One can get confused over the difference between h-1b and the employer-sponsored green card. Here is Professor Matloff's explanation:
http://tinyurl.com/3y4jc3

Take notice of point 3:
3. The green card process takes several years. Since there is a
separate cap for each country, the wait is nationality-dependent. Since
India and China are the two biggest sources of foreign workers, waits
for those two nationalities are the longest. During that time, they do
not dare move to another employer, as it would mean starting the lengthy
process all over again. This makes them de facto indentured servants,
highly exploitable in salary, raises, working conditions and so on.

"What surprises me is how naive people can be. Did anybody really expect employers not "to circumvent those rules"?"

What is great about this little video is not that it indicates that employers were systematically circumventing the laws regarding H-1B visas and not hiring US citizens for these jobs. This we who have followed this issue for a while mostly knew.

The great thing is that it removes the excuse that the MSM and our legislators like to have that "they just didn't know."

Kinda hard to say that now. Thanks Programmers' Guild!

Let's have the government eliminate the yearly call for increasing the H-1B quota, charge $1m for each H-1B visa granted and charge a yearly fee of $100k to keep it.

I predict that companies would suddenly find lots and lots of "qualified" U.S. engineers.

This would be a win/win/win solution. More U.S. workers have jobs, the companies that still need imported workers could hire as many H-1B's as they could afford and the government gets a new income source to help offset the budget deficit.

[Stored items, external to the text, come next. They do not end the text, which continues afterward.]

(** * quantum-image-processor: the asynchronous processing pipeline of [app.py]

    A shallow embedding of [ProductionQuantumProcessor] (the three numeric
    transforms) and of [RealTimeProcessor] (task queue, results cache,
    statistics), followed by the properties of the pipeline.

    Conventions of the embedding.
    - A numpy [float64] is a real number of [R]: rounding, infinities and
      NaN are not modelled. Edge detection has a second embedding, on
      pixels that may be NaN ([float64]).
    - A 2D [ndarray] carries its shape next to its rows.
    - A Python [dict] with string keys is a [gmap string _].
    - Clock readings ([time.time()], [datetime.now().isoformat()]) and the
      draws of [np.random.random] are inputs of a processing step ([env]).
    - Worker threads are interleaved at the granularity of one loop
      iteration: an operation [Work] is one iteration of
      [_processing_worker] by some worker. *)

From Stdlib Require Import Reals Lra ZArith.
From stdpp Require Import gmap strings list fin_maps pretty.

Local Open Scope R_scope.

(** ** numpy arrays *)

Record ndarray := mk_ndarray {
  nrows : nat;
  ncols : nat;
  rows : list (list R)
}.

Definition wf_ndarray (a : ndarray) : Prop :=
  length (rows a) = nrows a ∧ Forall (λ r, length r = ncols a) (rows a).

Definition shape (a : ndarray) : nat * nat := (nrows a, ncols a).

(** [a.size] *)
Definition size_of (a : ndarray) : nat := (nrows a * ncols a)%nat.

(** [a.flatten()] *)
Definition flatten (a : ndarray) : list R := concat (rows a).

(** [a[i, j]] *)
Definition at_ (a : ndarray) (i j : nat) : R := nth j (nth i (rows a) []) 0.

(** Build the [h]-by-[w] array whose element [(i, j)] is [f i j]. *)
Definition tabulate (h w : nat) (f : nat → nat → R) : ndarray :=
  mk_ndarray h w (map (λ i, map (f i) (seq 0 w)) (seq 0 h)).

Definition map_ndarray (f : R → R) (a : ndarray) : ndarray :=
  mk_ndarray (nrows a) (ncols a) (map (map f) (rows a)).

Definition zeros (h w : nat) : ndarray :=
  mk_ndarray h w (replicate h (replicate w 0)).

(** Element-wise binary operation on two arrays of the same shape. *)
Definition map2_ndarray (f : R → R → R) (a b : ndarray) : ndarray :=
  mk_ndarray (nrows a) (ncols a) (zip_with (zip_with f) (rows a) (rows b)).

(** ** Exceptions *)

Inductive exn :=
  | ValueError (msg : string)
  | ZeroDivisionError (msg : string).

(** [str(e)] *)
Definition str (e : exn) : string :=
  match e with
  | ValueError msg => msg
  | ZeroDivisionError msg => msg
  end.

(** A computation that returns a value or raises. *)
Definition raising (A : Type) : Type := (exn + A)%type.

Definition raise {A} (e : exn) : raising A := inl e.
Definition ret {A} (x : A) : raising A := inr x.
Definition bind {A B} (c : raising A) (k : A → raising B) : raising B :=
  match c with
  | inl e => inl e
  | inr x => k x
  end.

Notation "x <~ c ;; k" := (bind c (λ x, k))
  (at level 100, c at next level, right associativity).

(** ** numpy reductions *)

Definition np_sum (l : list R) : R := foldr Rplus 0 l.

Definition np_mean (l : list R) : R := np_sum l / INR (length l).

Definition np_var (l : list R) : R :=
  let m := np_mean l in np_mean (map (λ x, Rabs (x - m) ^ 2) l).

Definition np_std (l : list R) : R := sqrt (np_var l).

Definition zero_size (op : string) : string :=
  "zero-size array to reduction operation " +:+ op +:+ " which has no identity".

Definition np_min (l : list R) : raising R :=
  match l with
  | [] => raise (ValueError (zero_size "minimum"))
  | x :: t => ret (foldl Rmin x t)
  end.

Definition np_max (l : list R) : raising R :=
  match l with
  | [] => raise (ValueError (zero_size "maximum"))
  | x :: t => ret (foldl Rmax x t)
  end.

(** ** [np.gradient] with unit spacing and first-order edges *)

Definition gradient_too_small : string :=
  "Shape of array too small to calculate a numerical gradient, at least (edge_order + 1) elements are required.".

(** The gradient at index [i] of the [n] samples [f 0 .. f (n-1)]:
    one-sided differences at both ends, central differences inside. *)
Definition gradient1 (n : nat) (f : nat → R) (i : nat) : R :=
  if (i =? 0)%nat then (f 1%nat - f 0%nat) / 1
  else if (i =? n - 1)%nat then (f (n - 1)%nat - f (n - 2)%nat) / 1
  else (f (i + 1)%nat - f (i - 1)%nat) / (2 * 1).

Inductive axis := Axis0 | Axis1.

Definition np_gradient (a : ndarray) (ax : axis) : raising ndarray :=
  match ax with
  | Axis1 =>
      if (ncols a <? 2)%nat then raise (ValueError gradient_too_small)
      else ret (tabulate (nrows a) (ncols a)
                  (λ i j, gradient1 (ncols a) (λ k, at_ a i k) j))
  | Axis0 =>
      if (nrows a <? 2)%nat then raise (ValueError gradient_too_small)
      else ret (tabulate (nrows a) (ncols a)
                  (λ i j, gradient1 (nrows a) (λ k, at_ a k j) i))
  end.

(** [np.clip(x, lo, hi)] *)
Definition np_clip (lo hi x : R) : R := Rmin (Rmax x lo) hi.

(** ** ProductionQuantumProcessor *)

Definition enhancement_factor : R := 1.2.

Definition quantum_edge_detection (image_data : ndarray) : raising ndarray :=
  grad_x <~ np_gradient image_data Axis1 ;;
  grad_y <~ np_gradient image_data Axis0 ;;
  let edges := map2_ndarray (λ gx gy, sqrt (gx ^ 2 + gy ^ 2)) grad_x grad_y in
  let enhanced_edges := map_ndarray (λ e, e * enhancement_factor) edges in
  ret (map_ndarray (np_clip 0 1) enhanced_edges).

(** A complex number, as its real and imaginary parts. *)
Definition complex : Type := (R * R)%type.

(** [compression_ratio = 0.25]; [int(n * 0.25)] is [n / 4] on naturals. *)
Definition compressed_size_of (n : nat) : nat := Nat.max (n / 4) 16.

Definition quantum_image_compression (rand1 rand2 : nat → R)
    (image_data : ndarray) : list complex * nat :=
  let flat_data := flatten image_data in
  let compressed_size := compressed_size_of (length flat_data) in
  let compressed_data :=
    map (λ k, (rand1 k, 0.5 * rand2 k)) (seq 0 compressed_size) in
  (compressed_data, Nat.min 8 (Nat.log2 compressed_size)).

(** [l[start::step]] *)
Fixpoint strided {A} (step skip : nat) (l : list A) : list A :=
  match l with
  | [] => []
  | x :: t =>
      match skip with
      | O => x :: strided step (step - 1) t
      | S k => strided step k t
      end
  end.

(** [len(range(start, n, 4))] *)
Definition slice_len (start n : nat) : nat := ((n - start + 3) / 4)%nat.

(** [a[i::4, i::4]] *)
Definition patch_of (a : ndarray) (i : nat) : ndarray :=
  mk_ndarray (slice_len i (nrows a)) (slice_len i (ncols a))
    (map (strided 4 i) (strided 4 i (rows a))).

(** The texture loop [for i in range(4)], started from [features]. *)
Definition texture_loop (image_data : ndarray) (features : list R) : list R :=
  foldl (λ features i,
           let patch := patch_of image_data i in
           if (0 <? size_of patch)%nat
           then features ++ [np_var (flatten patch)]
           else features)
        features (seq 0 4).

Definition quantum_feature_extraction (image_data : ndarray) : raising (list R) :=
  let flat := flatten image_data in
  lo <~ np_min flat ;;
  hi <~ np_max flat ;;
  ret (texture_loop image_data [np_mean flat; np_std flat; lo; hi]).

(** ** Values stored in the results cache *)

(** The values of the inner ['result'] dictionary. *)
Inductive pyval :=
  | PStr (s : string)
  | PInt (z : Z)
  | PFloat (r : R)
  | PShape (h w : nat).

(** The values of a cache entry: the ['result'] dictionary, and the
    nested lists made by [edge_map.tolist()] and [features.tolist()]. *)
Inductive cacheval :=
  | CDict (d : gmap string pyval)
  | CMatrix (m : list (list R))
  | CVector (v : list R).

(** ** RealTimeProcessor *)

Record Stats := mk_stats {
  processed_images : nat;
  total_processing_time : R;
  average_processing_time : R;
  queue_size : nat;
  errors : nat;
  last_processed : option string
}.

(** A queued task: [(image_id, image_data)]; [None] is the sentinel on
    which a worker leaves its loop. *)
Definition task : Type := option (string * ndarray).

Record RealTimeProcessor := mk_processor {
  processing_queue : list task;
  results_cache : gmap string (gmap string cacheval);
  max_workers : nat;
  is_running : bool;
  stats : Stats
}.

(** What one call of [_process_image] reads from its environment: the two
    readings of [time.time()], the two of [datetime.now().isoformat()],
    and the two draws of [np.random.random]. *)
Record env := mk_env {
  t_start : R;
  t_end : R;
  now_result : string;
  now_stats : string;
  rand1 : nat → R;
  rand2 : nat → R
}.

Definition set_queue (q : list task) (s : RealTimeProcessor) : RealTimeProcessor :=
  mk_processor q (results_cache s) (max_workers s) (is_running s) (stats s).

Definition set_cache (c : gmap string (gmap string cacheval))
    (s : RealTimeProcessor) : RealTimeProcessor :=
  mk_processor (processing_queue s) c (max_workers s) (is_running s) (stats s).

Definition set_stats (st : Stats) (s : RealTimeProcessor) : RealTimeProcessor :=
  mk_processor (processing_queue s) (results_cache s) (max_workers s)
    (is_running s) st.

Definition set_running (b : bool) (s : RealTimeProcessor) : RealTimeProcessor :=
  mk_processor (processing_queue s) (results_cache s) (max_workers s) b (stats s).

(** [a / b] on two Python integers. *)
Definition py_truediv (a b : nat) : raising R :=
  if (b =? 0)%nat then raise (ZeroDivisionError "division by zero")
  else ret (INR a / INR b).

(** The ['result'] dictionary of a successful run (lines 150-160). *)
Definition success_result (image_id : string) (e : env) (processing_time : R)
    (image_data edge_map : ndarray) (ratio : R) (n_qubits : nat)
    (features : list R) : gmap string pyval :=
  <["status" := PStr "success"]>
  (<["feature_count" := PInt (Z.of_nat (length features))]>
  (<["qubits_used" := PInt (Z.of_nat n_qubits)]>
  (<["compression_ratio" := PFloat ratio]>
  (<["edge_detection_quality" := PFloat (np_std (flatten edge_map))]>
  (<["image_shape" := PShape (nrows image_data) (ncols image_data)]>
  (<["processing_time" := PFloat processing_time]>
  (<["timestamp" := PStr (now_result e)]>
  (<["image_id" := PStr image_id]> ∅)))))))).

(** The cache entry of a successful run (lines 162-166). *)
Definition success_entry (result : gmap string pyval) (edge_map : ndarray)
    (features : list R) : gmap string cacheval :=
  <["features" := CVector features]>
  (<["edge_map" := CMatrix (rows edge_map)]>
  (<["result" := CDict result]> ∅)).

(** The cache entry written by the handler (lines 178-184). *)
Definition error_entry (image_id : string) (e : exn) : gmap string cacheval :=
  <["result" := CDict
     (<["error" := PStr (str e)]>
     (<["status" := PStr "error"]>
     (<["image_id" := PStr image_id]> ∅)))]> ∅.

(** The statistics update of a successful run (lines 169-172). The
    divisor is the counter just incremented, so the division is defined. *)
Definition record_success (processing_time : R) (now : string) (st : Stats) : Stats :=
  let processed := S (processed_images st) in
  let total := total_processing_time st + processing_time in
  mk_stats processed total (total / INR processed) (queue_size st) (errors st)
    (Some now).

(** [self.stats['errors'] += 1] *)
Definition record_error (st : Stats) : Stats :=
  mk_stats (processed_images st) (total_processing_time st)
    (average_processing_time st) (queue_size st) (S (errors st))
    (last_processed st).

(** Lines 144-146: the three algorithms, in their order. *)
Definition run_algorithms (e : env) (image_data : ndarray)
    : raising (ndarray * (list complex * nat) * list R) :=
  edge_map <~ quantum_edge_detection image_data ;;
  let compressed := quantum_image_compression (rand1 e) (rand2 e) image_data in
  features <~ quantum_feature_extraction image_data ;;
  ret (edge_map, compressed, features).

(** Lines 150-172, once every value of the result is computed: the entry
    is stored, then the statistics are updated. *)
Definition store_success (e : env) (s : RealTimeProcessor) (image_id : string)
    (image_data edge_map : ndarray) (ratio : R) (n_qubits : nat)
    (features : list R) : RealTimeProcessor :=
  let processing_time := t_end e - t_start e in
  let result := success_result image_id e processing_time image_data edge_map
                  ratio n_qubits features in
  let s1 := set_cache (<[image_id := success_entry result edge_map features]>
                         (results_cache s)) s in
  set_stats (record_success processing_time (now_stats e) (stats s1)) s1.

(** Lines 178-185: the handler of [except Exception as e]. *)
Definition store_error (s : RealTimeProcessor) (image_id : string) (ex : exn)
    : RealTimeProcessor :=
  let s1 := set_cache (<[image_id := error_entry image_id ex]>
                         (results_cache s)) s in
  set_stats (record_error (stats s1)) s1.

(** The body of the [try] block of [_process_image]. Every statement that
    can raise comes before the first assignment to the shared state, so a
    raising run leaves the state as it found it. *)
Definition try_process (e : env) (s : RealTimeProcessor) (image_id : string)
    (image_data : ndarray) : raising RealTimeProcessor :=
  out <~ run_algorithms e image_data ;;
  let '(edge_map, (compressed_data, n_qubits), features) := out in
  ratio <~ py_truediv (length compressed_data) (size_of image_data) ;;
  ret (store_success e s image_id image_data edge_map ratio n_qubits features).

Definition _process_image (e : env) (s : RealTimeProcessor) (image_id : string)
    (image_data : ndarray) : RealTimeProcessor :=
  match try_process e s image_id image_data with
  | inr s' => s'
  | inl ex => store_error s image_id ex
  end.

(I wonder if "Carbon Life Form Offset Credits" would work in this situation. Quick, get Al on the phone!...)

I am slightly puzzled about how working out how to hire cheaper staff is either a conspiracy against the public or a contrivance to raise prices.
As it lowers costs it's a benefit to the public, no?

Hi, Added a new value add to my blog this weekend - a news widget from www.widgetmate.com. I always wanted to show latest news for my keywords in my sidebar. It was very easy with this widget. Just a small copy paste and it was done. Great indeed.

Tim Worstall -- in the perfectly competitive model lowering cost will lead to lower prices that may benefit the public. But even in the perfectly competitive model the benefit may be higher profits at least in the short run. But in real life it is an unanswerable question.
The correct answer to your comment is it is unknown, not an automatic no.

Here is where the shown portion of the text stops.